Lo que para muchos es una crítica o una traición, para quien escribe es una reacción natural del crecer y del mismo desarrollo de la vida el modificar formas y fondos. Habla muy bien de él que en sus canciones, mucho más cerca al pop hitero que a aquél Hip Hop revolucionario, se sigan diciendo cosas a pesar de las alegres melodías (no por eso menos complejas que las anteriores), no cualquiera hace hits que tengan aceptación masiva de sexo y edad, ubicándolo en un referente que ha sobrevivido a la generación que él mismo “rescató” de bandas que sí hacen (o hacían) hits vacíos, y que se comprenda que a veces el contenido es tan solo un sentimiento – un color bien detallado – una letra hecha de puño propio con muchas formas de decir buenas cosas sin necesariamente hablar o usar el mismo lenguaje, y la diversión también es un mensaje por sí solo, como la necesidad de contagiarla o de buscarla. Emmanuel Horvilleur a logrado sobrevivir a su propia metamorfosis y ha sumado a ella una amplitud de público que no distingue entre varones y mujeres, lo que sigue ubicándolo en un lugar diferente al resto de aquellos que se dedican a cierto rock/pop, y siendo de los pocos (¿únicos?) a los que se les puede creer lo que canta.

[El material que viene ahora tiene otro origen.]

(* ===== verification/LedgerRepository.v ===== *)
(** * The usage-ledger repository

    [crates/llm-usage-ledger/src/repository.rs] states the contract between the
    ledger service and its storage; [testing.rs] is its reference implementation
    in memory.  The trait is the class [UsageLedgerRepository], its documented
    guarantees the class [LawfulRepository], and [memory_lawful] discharges them.  Any
    call may answer [Unavailable] while the store is not [available]; a write that is
    answered so may still have taken effect.
    A repository call is one atomic step on the store (a mutex here, a
    transaction in PostgreSQL); a poisoned mutex is not modelled, since no call
    panics while holding it. *)
From S2P Require Import Prelude Machine Text LedgerAmount LedgerModel LedgerFacts.

Inductive ReserveStoreDecision :=
| Applied (r : Reservation) (e : LedgerEvent)
| Replay (r : Reservation) (e : LedgerEvent)
| Conflict
| Exhausted (ex : BudgetExhaustion).

Inductive CompareAndSetDecision := CasApplied | CasVersionConflict | CasNotFound.

Inductive RepositoryError := Unavailable | CorruptState | RepoArithmetic.

(** ** The trait *)
Class UsageLedgerRepository (S : Type) := {
  reserve : ReservationRequest -> ST S RepositoryError ReserveStoreDecision;
  load : string -> string -> S -> result RepositoryError (option Reservation);
  compare_and_set : string -> Z -> Reservation -> LedgerEvent
    -> ST S RepositoryError CompareAndSetDecision;
  event_at : string -> string -> Z -> S -> result RepositoryError (option LedgerEvent);
}.

Definition valid_transition (current replacement : ReservationState) (kind : LedgerEventKind)
    : bool :=
  match current, replacement, kind with
  | Reserved, Committed _, EvCommitted
  | Reserved, Reconciled _, EvCommitted
  | Reserved, Released, EvReleased
  | Committed _, Reconciled _, EvReconciled => true
  | _, _, _ => false
  end.

(** Everything about a reservation that no transition changes. *)
Definition same_identity (a b : Reservation) : Prop :=
  id a = id b /\ idempotency_key a = idempotency_key b /\ fingerprint a = fingerprint b
  /\ scope a = scope b /\ estimate a = estimate b /\ policies a = policies b.

(** How a store may evolve: reservations are never removed, keep their identity,
    move along the lifecycle with strictly increasing versions, and events are
    never changed. *)
Record evolves (r0 r1 : gmap (string * string) Reservation)
    (h0 h1 : gmap (string * string * Z) LedgerEvent) : Prop := {
  ev_reservations : forall k r, r0 !! k = Some r -> exists r', r1 !! k = Some r'
    /\ same_identity r r' /\ rtc lifecycle (state r) (state r')
    /\ version r <= version r' /\ (version r' = version r -> r' = r)
    /\ (state r' = state r -> r' = r);
  ev_history : h0 ⊆ h1;
}.

#[global] Instance same_identity_equiv : Equivalence same_identity.
Proof.
  split.
  - done.
  - intros a b (?&?&?&?&?&?). by split_and!.
  - intros a b c (?&?&?&?&?&?) (?&?&?&?&?&?). split_and!; congruence.
Qed.

Lemma evolves_refl r h : evolves r r h h.
Proof.
  split; [|done]. intros k x Hx. exists x. split_and!; try done; lia.
Qed.

Lemma evolves_trans r0 r1 r2 h0 h1 h2 :
  evolves r0 r1 h0 h1 -> evolves r1 r2 h1 h2 -> evolves r0 r2 h0 h2.
Proof.
  intros [A Ah] [B Bh]. split; [|by etransitivity]. intros k r Hr.
  destruct (A _ _ Hr) as (r' & Hr' & ? & L & ? & Heq & Hst).
  destruct (B _ _ Hr') as (r'' & ? & ? & L' & ? & Heq' & Hst').
  exists r''. split_and!; try done; [by etransitivity|by etransitivity|lia| |].
  - intros Hv. assert (version r' = version r) as Hv' by lia. rewrite Heq' by lia. by apply Heq.
  - intros Hs. rewrite Hs in L'. pose proof (lifecycle_antisym _ _ L L') as Hs'.
    rewrite Hst' by congruence. by apply Hst.
Qed.

(** One more version of a stored reservation, or a new one, evolves the store. *)
Lemma evolves_write rs hs k r e ek :
  hs !! ek = None ->
  match rs !! k with
  | Some cur => same_identity cur r /\ lifecycle (state cur) (state r) /\ version r = version cur + 1
  | None => True
  end ->
  evolves rs (<[k := r]> rs) hs (<[ek := e]> hs).
Proof.
  intros He Hk. split; [|by apply insert_subseteq]. intros k' r' Hr'. rewrite lookup_insert.
  case_decide as Heq.
  - subst k'. rewrite Hr' in Hk. destruct Hk as (? & Hlife & Hv). exists r.
    split_and!; try done; [by apply rtc_once|lia|lia|].
    intros Hs. exfalso. rewrite Hs in Hlife. inversion Hlife.
  - exists r'. split_and!; try done; lia.
Qed.

(** ** The contract *)
(** A call is answered as the contract says, or the storage is unavailable. *)
Class LawfulRepository (S : Type) `{UsageLedgerRepository S} := {
  stored : S -> gmap (string * string) Reservation;
  history : S -> gmap (string * string * Z) LedgerEvent;
  healthy : S -> Prop;
  available : S -> Prop;
  load_stored s t i : healthy s ->
    load t i s = Ok (stored s !! (t, i)) \/ ~ available s /\ load t i s = Err Unavailable;
  event_at_history s t i v : healthy s ->
    event_at t i v s = Ok (history s !! (t, i, v)) \/ ~ available s /\ event_at t i v s = Err Unavailable;
  (** What the store holds under a key. *)
  stored_healthy s t i r : healthy s -> stored s !! (t, i) = Some r ->
    tenant (scope r) = t /\ id r = i /\ reservation_wf r /\ version_of (state r) (version r)
    /\ is_Some (history s !! (t, i, version r));
  (** A conditional replacement applies to the expected version or changes nothing. *)
  cas_spec s t v r e res s' :
    healthy s -> reservation_wf r -> compare_and_set t v r e s = (res, s') ->
    healthy s' /\ evolves (stored s) (stored s') (history s) (history s') /\
    match res with
    | Ok CasApplied => exists cur, stored s !! (t, id r) = Some cur /\ version cur = v
        /\ same_identity cur r /\ lifecycle (state cur) (state r) /\ version r = v + 1
        /\ stored s' = <[(t, id r) := r]> (stored s)
        /\ history s' = <[(t, id r, version r) := e]> (history s)
    | Ok CasVersionConflict => s' = s /\ exists cur, stored s !! (t, id r) = Some cur
        /\ version cur <> v
    | Ok CasNotFound => s' = s /\ stored s !! (t, id r) = None
    | Err Unavailable => True
    | Err _ => s' = s
    end;
  (** It applies whenever the store still holds the expected reservation. *)
  cas_accepts s t cur next kind e :
    healthy s -> stored s !! (t, id cur) = Some cur -> transition cur (state next) = Ok next ->
    reservation_wf next -> valid_transition (state cur) (state next) kind = true ->
    for_transition kind (effective_usage cur) next = Ok e ->
    exists s', compare_and_set t (version cur) next e s = (Ok CasApplied, s')
      \/ ~ available s /\ compare_and_set t (version cur) next e s = (Err Unavailable, s');
  (** Otherwise a well-formed replacement is told about the newer version. *)
  cas_conflicts s t seen cur next kind e :
    healthy s -> stored s !! (t, id seen) = Some cur -> version cur <> version seen ->
    tenant (scope seen) = t -> transition seen (state next) = Ok next ->
    for_transition kind (effective_usage seen) next = Ok e ->
    compare_and_set t (version seen) next e s = (Ok CasVersionConflict, s)
    \/ ~ available s /\ exists s', compare_and_set t (version seen) next e s = (Err Unavailable, s');
  (** Reserving keeps the store healthy and only ever adds. *)
  reserve_spec s q res s' :
    healthy s -> request_wf q -> reserve q s = (res, s') ->
    healthy s' /\ evolves (stored s) (stored s') (history s) (history s');
}.

(** ** The in-memory repository *)
Record MemoryState := {
  reservations : gmap (string * string) Reservation;
  idempotency : gmap (string * string) (string * string);
  events : gmap (string * string * Z) LedgerEvent;
}.

Definition MemoryState_default : MemoryState :=
  {| reservations := ∅; idempotency := ∅; events := ∅ |}.

(** The [try_fold] over the matching reservations.  Amounts are not negative, so
    neither the result nor the overflow depends on the iteration order
    ([aggregate_ok] below). *)
Definition aggregate_step (q : ReservationRequest) (d : BudgetDimension)
    (acc : result RepositoryError UsageVector) (r : Reservation)
    : result RepositoryError UsageVector :=
  total ← acc;
  if matches_dimension (scope r) (rq_scope q) d then
    usage ← map_err (fun _ => RepoArithmetic) (checked_total (effective_usage r));
    map_err (fun _ => RepoArithmetic) (UsageVector_checked_add total usage)
  else Ok total.

Definition aggregate_for_dimension (rs : list Reservation) (q : ReservationRequest)
    (d : BudgetDimension) : result RepositoryError UsageVector :=
  foldl (aggregate_step q d) (Ok UsageVector_zero) rs.

(** The loop over the policies: the first exhausted ceiling, if any. *)
Fixpoint check_ceilings (rs : list Reservation) (q : ReservationRequest) (requested : UsageVector)
    (ps : list BudgetPolicy) : result RepositoryError (option BudgetExhaustion) :=
  match ps with
  | [] => Ok None
  | p :: rest =>
      current ← aggregate_for_dimension rs q (policy_dimension p);
      match first_exhaustion (ceilings p) (policy_dimension p) current requested with
      | Some ex => Ok (Some ex)
      | None => check_ceilings rs q requested rest
      end
  end.

Definition stored_reservations (s : MemoryState) : list Reservation :=
  (map_to_list (reservations s)).*2.

Definition memory_reserve (q : ReservationRequest)
    : ST MemoryState RepositoryError ReserveStoreDecision :=
  fun s =>
    let t := tenant (rq_scope q) in
    let ikey := (t, rq_idempotency_key q) in
    match idempotency s !! ikey with
    | Some existing_key =>
        match reservations s !! existing_key with
        | None => (Err CorruptState, s)
        | Some r =>
            if negb (is_replay_of r q) then (Ok Conflict, s)
            else match events s !! (t, id r, version r) with
                 | None => (Err CorruptState, s)
                 | Some e => (Ok (Replay r e), s)
                 end
        end
    | None =>
        let rkey := (t, rq_id q) in
        if bool_decide (is_Some (reservations s !! rkey)) then (Ok Conflict, s)
        else
          match checked_total (rq_estimate q) with
          | Err _ => (Err RepoArithmetic, s)
          | Ok requested =>
              match check_ceilings (stored_reservations s) q requested (rq_policies q) with
              | Err e => (Err e, s)
              | Ok (Some ex) => (Ok (Exhausted ex), s)
              | Ok None =>
                  match initial q with
                  | Err _ => (Err RepoArithmetic, s)
                  | Ok (r, e) =>
                      (Ok (Applied r e),
                       {| reservations := <[rkey := r]> (reservations s);
                          idempotency := <[ikey := rkey]> (idempotency s);
                          events := <[(t, id r, version r) := e]> (events s) |})
                  end
              end
          end
    end.

Definition memory_load (t i : string) (s : MemoryState)
    : result RepositoryError (option Reservation) := Ok (reservations s !! (t, i)).

Definition memory_event_at (t i : string) (v : Z) (s : MemoryState)
    : result RepositoryError (option LedgerEvent) := Ok (events s !! (t, i, v)).

(** The checks of [compare_and_set] before it takes the lock. *)
Definition cas_event_mismatch (v : Z) (r : Reservation) (e : LedgerEvent) (expected_next : Z) : bool :=
  negb (version r =? expected_next)
  || negb (ev_version e =? version r)
  || negb (bool_decide (ev_state e = state_kind (state r)))
  || negb (bool_decide (ev_usage_status e = usage_status (state r)))
  || negb (bool_decide (ev_dimensions e = dimensions (scope r)))
  || negb (bool_decide (ev_effective_usage e = effective_usage r)).

(** ... and against the current reservation. *)
Definition cas_identity_mismatch (cur r : Reservation) (e : LedgerEvent) : bool :=
  negb (bool_decide (idempotency_key cur = idempotency_key r))
  || negb (bool_decide (fingerprint cur = fingerprint r))
  || negb (bool_decide (scope cur = scope r))
  || negb (bool_decide (estimate cur = estimate r))
  || negb (bool_decide (policies cur = policies r))
  || negb (valid_transition (state cur) (state r) (ev_kind e)).

Definition memory_compare_and_set (t : string) (v : Z) (r : Reservation) (e : LedgerEvent)
    : ST MemoryState RepositoryError CompareAndSetDecision :=
  fun s =>
    match ensure_tenant t r with
    | Err _ => (Err CorruptState, s)
    | Ok _ =>
        match checked_next v with
        | Err _ => (Err RepoArithmetic, s)
        | Ok expected_next =>
            if cas_event_mismatch v r e expected_next then (Err CorruptState, s)
            else
              let key := (t, id r) in
              match reservations s !! key with
              | None => (Ok CasNotFound, s)
              | Some cur =>
                  if negb (version cur =? v) then (Ok CasVersionConflict, s)
                  else if cas_identity_mismatch cur r e then (Err CorruptState, s)
                  else
                    match for_transition (ev_kind e) (effective_usage cur) r with
                    | Err _ => (Err RepoArithmetic, s)
                    | Ok expected =>
                        if negb (bool_decide (expected = e)) then (Err CorruptState, s)
                        else
                          let ekey := (t, id r, version r) in
                          if bool_decide (is_Some (events s !! ekey)) then (Err CorruptState, s)
                          else (Ok CasApplied,
                                {| reservations := <[key := r]> (reservations s);
                                   idempotency := idempotency s;
                                   events := <[ekey := e]> (events s) |})
                    end
              end
        end
    end.

#[global] Instance memory_repository : UsageLedgerRepository MemoryState := {|
  reserve := memory_reserve;
  load := memory_load;
  compare_and_set := memory_compare_and_set;
  event_at := memory_event_at;
|}.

Este último tiempo, no solo han seguido compartiendo su vida personal, sino que se los ha vuelto a ver en escenario compartiendo algunos temas. Quedará al margen la sensación de cada uno de volver a verlos o no como algo bueno o no tanto, si es claro, ya nada será lo mismo. Ellos no lo son, el público tampoco, y la realidad ha ido (de)-formándose sin parar. No quiere decir que sea peor o mejor, simplemente no será igual, pero será bienvenido una oficialización de regreso. Aunque en la coherencia de nuestros deseos no sea por millonadas sino por ese vínculo que los unió, los une y lo unirá como grandes amigos, dueños de grandes canciones, creadores de grandes momentos de nuestra historia del rock y grandes personas tal como unánimemente se puede comprobar en el ambiente.

Como decimos siempre acerca de todas las vocaciones y profesiones, uno puede elegir en cumplir su trabajo y vivir con lo que éste le acredita, o bien, entregar cuerpo – mente – alma a disposición de lo que el Universo requiere, y salir del “título colgado en la pared” (o disco de oro o premio a la mejor…) e intentar caminar el mundo que está lleno de baldosas rotas, y a partir de allí comenzar a arreglarlas, desde donde se puede, con lo que se sabe, siendo lo que somos, pero entendiendo que siendo mejor uno y lo que lo rodea, contagiamos al alrededor. La única clase de matemática que recuerdo es la que decía “+ x + = +”, y que así sea!
El 1° de Diciembre como es sabido es el Día Mundial de la Lucha contra el Sida. Emmanuel llevará sus canciones mostrando que siempre hay tiempo en su agenda para sumar. Será a beneficio de la Fundación HELIOS Salud, en Ciudad Cultural Konex, a partir de las 17 hs. junto a otros músicos invitados. Las entradas cuestan $50.- y se pueden conseguir en:
- Luis M. Campos 1385, 2do Piso (Belgrano)
- Perú 1515 (San Telmo)
En ambas direcciones el horario es de 8:30 hs a 19:30 hs y también se puede hacer telefónicamente al 4300-0515//4896-1868
Los fondos recaudados por la venta de entrada serán destinados a:
- Hogar de niños con HIV, Fundación COR para reacondicionar las habitaciones de los niños.
- Hogar de niños con HIV, Casa MANU para terminar la obra en construcción del nuevo hogar.
- Actividades de prevención destinadas a niños y adolescentes de la fundación.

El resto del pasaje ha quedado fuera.